Q: I’ve just been diagnosed with ITP. What can I expect when I visit the doctor?
A: Although not all doctors do exactly the same things, usually the first step is to prescribe Prednisone if your platelet count is at treatment level. Prednisone is a type of glucocorticoid steroid used to treat many autoimmune diseases and other conditions.
A global committee of 22 ITP clinicians and researchers published an article in the journal Blood summarizing the best information on treating ITP:
Q: When should I begin treatment?
A: The answer to this question depends on several factors; age, lifestyle, symptoms and platelet count. A platelet count above 50,000 is considered to be a safe count, and treatment will not usually be recommended unless symptoms are present. Careful monitoring is generally all that is necessary with a count above 50,000. Below 50,000, the decision to treat depends on the comfort level of both the doctor and the patient.
Q: Why start with Prednisone?
A: Prednisone suppresses your immune system. It is hoped that by suppressing your immune system and then gradually weaning you off the Prednisone your immune system will reset itself and in the process will decide that your platelets aren’t the enemy anymore. This is like re-booting your computer.
Q: What can I expect from Prednisone?
A: While Prednisone helps many people with ITP, it has some significant side-effects that some patients find difficult to deal with. Most people experience bloating, weight gain, loss of muscle and tone, joint aches and irritability. Long term or high doses can contribute to osteoporosis, high blood pressure, diabetes, muscle wasting (including heart muscle) and many other conditions. Be sure to read the Physicians Desk Reference or other helpful web sites for more information.
Prednisone can promote personality changes. The syndrome is called 'steroid psychosis'. The changes can range from irritability to more severe mood swings. It is important to be aware of the emotional side effects while taking Prednisone because it’s probably not a good time to make important decisions. Unfortunately, if Prednisone doesn’t bring a sustained rise in your platelet counts, you will be asked to make some very important decisions regarding the next steps of your treatment. If possible, it is wise to begin your research of all available treatments as soon as you are diagnosed.
A good book on the subject is 'Coping with Prednisone' by Eugenia Zuckerman and Julie Ingelfinger, MD. Many have found this book to be very helpful.
Q: What other treatments are available after Prednisone?
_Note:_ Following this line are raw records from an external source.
Definition claimed_server : server := rset_px 0 "k" (newRecord 0 "t1" "fp") 60000 (∅ : gmap string (IdempotencyRecord * Z)).

Lemma others_trans t r t1 r1 t2 r2 : others t r t1 r1 → others t1 r1 t2 r2 → others t r t2 r2.
Proof. intros [T1 H1] [T2 H2]. split; [lia|]. intros rec Hr Ht. by apply H1, Ht; apply H2. Qed.

Lemma others_private k : k = "k" → RedisStore.private id Some others k "t1".
Proof.
  intros -> t r t' r' rec rec' [_ H] Hr Ht Hr' Ht'.
  assert (∀ n (s : server) k, record_at (IdempotencyStore := RedisStore.RedisIdempotencyStore id Some) n s k =
            rget n s k) as E.
  { intros n s k. cbn [record_at RedisStore.RedisIdempotencyStore]. unfold RedisStore.redis_record_at.
    by destruct (rget n s k). }
  unfold RedisStore.private in *. rewrite E in Hr, Hr'. specialize (H rec' Hr' Ht'). congruence.
Qed.

End SampleRedis.

(** The owner extends its lock after ten seconds. *)
Lemma redis_store_linearisable_witness :
  ∃ r1, RedisStore.exec Some SampleRedis.others
          (RedisStore.redis_markInProgress id Some "k" "t1" 60000) 10000 SampleRedis.claimed_server 10000 r1 (Some true) ∧
        RedisStore.linearises SampleRedis.others 10000 SampleRedis.claimed_server 10000 r1 (Some true)
          (RedisStore.update_effect id Some "k" "t1" in_progress 60000).
Proof.
  eexists. assert (RedisStore.exec Some SampleRedis.others
          (RedisStore.redis_markInProgress id Some "k" "t1" 60000) 10000 SampleRedis.claimed_server 10000
          (RedisStore.run Some 10000 (RedisStore.redis_markInProgress id Some "k" "t1" 60000)
             SampleRedis.claimed_server).1 (Some true)) as Hex.
  { refine (RedisStore.run_exec Some SampleRedis.others
      (RedisStore.redis_markInProgress id Some "k" "t1" 60000) 10000 SampleRedis.claimed_server _).
    intros t r. split; [lia|done]. }
  split; [exact Hex|].
  eapply (RedisStore.redis_store_linearisable id Some (λ _, eq_refl) SampleRedis.others SampleRedis.others_trans
    (λ t r t1 r1 H, proj1 H) (λ _, "t1") "k" "t1" "fp" 60000 COMPLETED
    {| sr_statusCode := 200; sr_headers := []; sr_body := "" |} _ _ _ _ None (Some true)).
  - lia.
  - intros t r. split; [lia|done].
  - by apply SampleRedis.others_private.
  - exact Hex.
Defined.
(* ===== verification/Idempotency.v ===== *)
(** * The idempotency middleware: [backend/src/middleware/idempotency.ts]

    [admission] and [decide_begin] are the middleware's answers; what happens to
    the requests it lets through, whose awaits interleave, is a step relation
    over the clock, the store and the requests in flight.  The store is any
    [IdempotencyStore] with its laws, and its calls may also be lost, with or
    without their effect.  [fl_until] is the time up to which the last answer
    of the store guarantees the lock; it decides nothing. *)

From Stdlib Require Import Strings.Ascii Strings.String.
From S2P Require Import Prelude Json IdempotencyStore.

#[local] Open Scope string_scope.
#[local] Open Scope Z_scope.

(** The options after their defaults. *)
Record IdempotencyOptions : Type := {
  io_ttlSeconds : Z;
  io_lockTtlMs : Z;
  io_required : bool;
  io_methods : list string
}.

Definition default_options : IdempotencyOptions :=
  {| io_ttlSeconds := 24 * 60 * 60; io_lockTtlMs := 60000; io_required := false;
     io_methods := ["POST"; "PUT"; "PATCH"; "DELETE"] |}.

Record Request : Type := {
  rq_method : string;
  rq_baseUrl : string;
  rq_path : string;
  rq_key : option string;
  rq_user : option string;
  rq_body : Json
}.

(** [KEY_PATTERN]. *)
Definition key_char (c : ascii) : bool :=
  let n := nat_of_ascii c in
  (65 <=? n)%nat && (n <=? 90)%nat || (97 <=? n)%nat && (n <=? 122)%nat ||
  (48 <=? n)%nat && (n <=? 57)%nat ||
  bool_decide (c ∈ ["_"; "-"; ":"; "."]%char).

Definition key_pattern (k : string) : bool :=
  forallb key_char (list_ascii_of_string k) && (1 <=? String.length k)%nat && (String.length k <=? 255)%nat.

Definition isTransientStatus (statusCode : Z) : bool :=
  (500 <=? statusCode) || bool_decide (statusCode ∈ [408; 425; 429]).

(** What the caller gets without the handler running. *)
Inductive Reply : Type :=
| Refusal (status : Z) (code : string)
| Replay (response : StoredResponse).

(** The synchronous part before the store is asked. *)
Inductive Admission : Type :=
| Pass
| Refuse (r : Reply)
| Guarded (storageKey fingerprint : string).

Section middleware.
(** [createHash("sha256").update(_).digest("hex")]. *)
Context (sha256 : string → string).
Context (o : IdempotencyOptions).

Definition newline : string := String (ascii_of_nat 10) "".

Definition requestFingerprint (rq : Request) : string :=
  sha256 (rq_method rq +:+ " " +:+ rq_baseUrl rq +:+ rq_path rq +:+ newline +:+
          stableStringify (rq_body rq)).

Definition storage_key (rq : Request) (rawKey : string) : string :=
  "idempotency:" +:+ default "anonymous" (rq_user rq) +:+ ":" +:+ rawKey.

Definition admission (rq : Request) : Admission :=
  if negb (bool_decide (rq_method rq ∈ io_methods o)) then Pass else
  match rq_key rq with
  | None => if io_required o then Refuse (Refusal 400 "IDEMPOTENCY_KEY_REQUIRED") else Pass
  | Some rawKey =>
      if negb (key_pattern rawKey) then Refuse (Refusal 400 "IDEMPOTENCY_KEY_INVALID")
      else Guarded (storage_key rq rawKey) (requestFingerprint rq)
  end.

(** The answer to [begin]; [None] where it threw. *)
Definition unavailable : Reply := Refusal 503 "IDEMPOTENCY_UNAVAILABLE".

Definition decide_begin (fingerprint : string) (b : option BeginResult) : Reply + string :=
  match b with
  | None => inl unavailable
  | Some (Acquired token) => inr token
  | Some (Existing record) =>
      if negb (bool_decide (ir_fingerprint record = fingerprint))
      then inl (Refusal 422 "IDEMPOTENCY_KEY_REUSED") else
      match ir_state record, ir_response record with
      | COMPLETED, Some r | FAILED, Some r => inl (Replay r)
      | _, _ => inl (Refusal 409 "IDEMPOTENCY_REQUEST_IN_PROGRESS")
      end
  end.

(** A request that holds a claim: before and after [markInProgress]. *)
Inductive Phase : Type := Claimed | Running.

Record Flight : Type := {
  fl_key : string;
  fl_fingerprint : string;
  fl_token : string;
  fl_phase : Phase;
  fl_until : Z
}.

Definition extended (phase : Phase) (until : Z) (f : Flight) : Flight :=
  {| fl_key := fl_key f; fl_fingerprint := fl_fingerprint f; fl_token := fl_token f;
     fl_phase := phase; fl_until := until |}.

(** [response] in [settle]: the status, the captured body, the content type. *)
Definition captured (statusCode : Z) (contentType : option string) (body : string) : StoredResponse :=
  {| sr_statusCode := statusCode;
     sr_headers := match contentType with Some c => [("Content-Type", c)] | None => [] end;
     sr_body := body |}.

Inductive Event : Type :=
| Answered (rid : nat) (r : Reply)
| HandlerStarted (rid : nat) (key : string)
| HandlerEnded (rid : nat) (key : string) (statusCode : Z).

Section world.
Context {S : Type} `{HS : IdempotencyStore S}.

Definition settle (now : Z) (f : Flight) (finished : bool) (r : StoredResponse) (s : S) : S * bool :=
  if negb finished || isTransientStatus (sr_statusCode r) then release now (fl_key f) (fl_token f) s
  else complete now (fl_key f) (fl_token f) (if sr_statusCode r <? 400 then COMPLETED else FAILED)
         r (io_ttlSeconds o) s.

(** [w_tokens]: the random tokens drawn so far. *)
Record World : Type := {
  w_now : Z;
  w_store : S;
  w_flights : gmap nat Flight;
  w_tokens : gset string;
  w_log : list Event
}.

Inductive Action : Type :=
| Tick
| Begin (rid : nat)
| Mark (rid : nat)
| Heartbeat (rid : nat)
| Settle (rid : nat).

(** A call that failed may or may not have reached the store.  For a heartbeat
    and for [settle] the first is the successful step; [st_heartbeat_lost] and
    [st_settle_lost] are the second. *)
Definition lossy (s s' : S) (after : S) : Prop := after = s ∨ after = s'.

Inductive step : World → Action → World → Prop :=
| st_tick w d : 0 ≤ d →
    step w Tick {| w_now := w_now w + d; w_store := w_store w; w_flights := w_flights w;
                   w_tokens := w_tokens w; w_log := w_log w |}
| st_claim w rid rq key fp uuids s' tk : admission rq = Guarded key fp →
    w_flights w !! rid = None → (∀ i, uuids i ∉ w_tokens w) →
    begin (w_now w) uuids key fp (io_lockTtlMs o) (w_store w) = (s', Some (Acquired tk)) →
    step w (Begin rid)
      {| w_now := w_now w; w_store := s';
         w_flights := <[rid := {| fl_key := key; fl_fingerprint := fp; fl_token := tk; fl_phase := Claimed;
                                  fl_until := w_now w + io_lockTtlMs o |}]> (w_flights w);
         w_tokens := {[tk]} ∪ w_tokens w; w_log := w_log w |}
| st_answer w rid rq key fp uuids s' b r : admission rq = Guarded key fp →
    w_flights w !! rid = None → (∀ i, uuids i ∉ w_tokens w) →
    begin (w_now w) uuids key fp (io_lockTtlMs o) (w_store w) = (s', b) → decide_begin fp b = inl r →
    step w (Begin rid)
      {| w_now := w_now w; w_store := s'; w_flights := w_flights w; w_tokens := w_tokens w;
         w_log := w_log w ++ [Answered rid r] |}
| st_begin_lost w rid rq key fp uuids s' : admission rq = Guarded key fp →
    w_flights w !! rid = None → (∀ i, uuids i ∉ w_tokens w) →
    lossy (w_store w) (begin (w_now w) uuids key fp (io_lockTtlMs o) (w_store w)).1 s' →
    step w (Begin rid)
      {| w_now := w_now w; w_store := s'; w_flights := w_flights w;
         w_tokens := {[uuids O]} ∪ w_tokens w; w_log := w_log w ++ [Answered rid unavailable] |}
| st_mark w rid f s' : w_flights w !! rid = Some f → fl_phase f = Claimed →
    markInProgress (w_now w) (fl_key f) (fl_token f) (io_lockTtlMs o) (w_store w) = (s', true) →
    step w (Mark rid)
      {| w_now := w_now w; w_store := s';
         w_flights := <[rid := extended Running (w_now w + io_lockTtlMs o) f]> (w_flights w);
         w_tokens := w_tokens w; w_log := w_log w ++ [HandlerStarted rid (fl_key f)] |}
| st_mark_fails w rid f s' : w_flights w !! rid = Some f → fl_phase f = Claimed →
    (markInProgress (w_now w) (fl_key f) (fl_token f) (io_lockTtlMs o) (w_store w) = (s', false) ∨
     lossy (w_store w)
       (markInProgress (w_now w) (fl_key f) (fl_token f) (io_lockTtlMs o) (w_store w)).1 s') →
    step w (Mark rid)
      {| w_now := w_now w; w_store := s'; w_flights := delete rid (w_flights w);
         w_tokens := w_tokens w; w_log := w_log w ++ [Answered rid unavailable] |}
| st_heartbeat w rid f s' ok : w_flights w !! rid = Some f → fl_phase f = Running →
    markInProgress (w_now w) (fl_key f) (fl_token f) (io_lockTtlMs o) (w_store w) = (s', ok) →
    step w (Heartbeat rid)
      {| w_now := w_now w; w_store := s';
         w_flights := <[rid := extended Running
                                 (if ok then w_now w + io_lockTtlMs o else fl_until f) f]> (w_flights w);
         w_tokens := w_tokens w; w_log := w_log w |}
| st_heartbeat_lost w rid f : w_flights w !! rid = Some f → fl_phase f = Running →
    step w (Heartbeat rid) w
| st_settle w rid f finished r s' : w_flights w !! rid = Some f → fl_phase f = Running →
    (settle (w_now w) f finished r (w_store w)).1 = s' →
    step w (Settle rid)
      {| w_now := w_now w; w_store := s'; w_flights := delete rid (w_flights w);
         w_tokens := w_tokens w; w_log := w_log w ++ [HandlerEnded rid (fl_key f) (sr_statusCode r)] |}
| st_settle_lost w rid f r : w_flights w !! rid = Some f → fl_phase f = Running →
    step w (Settle rid)
      {| w_now := w_now w; w_store := w_store w; w_flights := delete rid (w_flights w);
         w_tokens := w_tokens w; w_log := w_log w ++ [HandlerEnded rid (fl_key f) (sr_statusCode r)] |}.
A: Failing Prednisone, many doctors will recommend splenectomy, removing your spleen. There are other treatments to try, but many doctors will wait and see if the splenectomy works and will only suggest other treatments if it does not.
One of the ITP treatments, win-rho (anti-D) is not effective for people who have had splenectomies. Given this and the less than assured response rate for splenectomies, some noted ITP physicians now recommend other ITP treatments before removing your spleen.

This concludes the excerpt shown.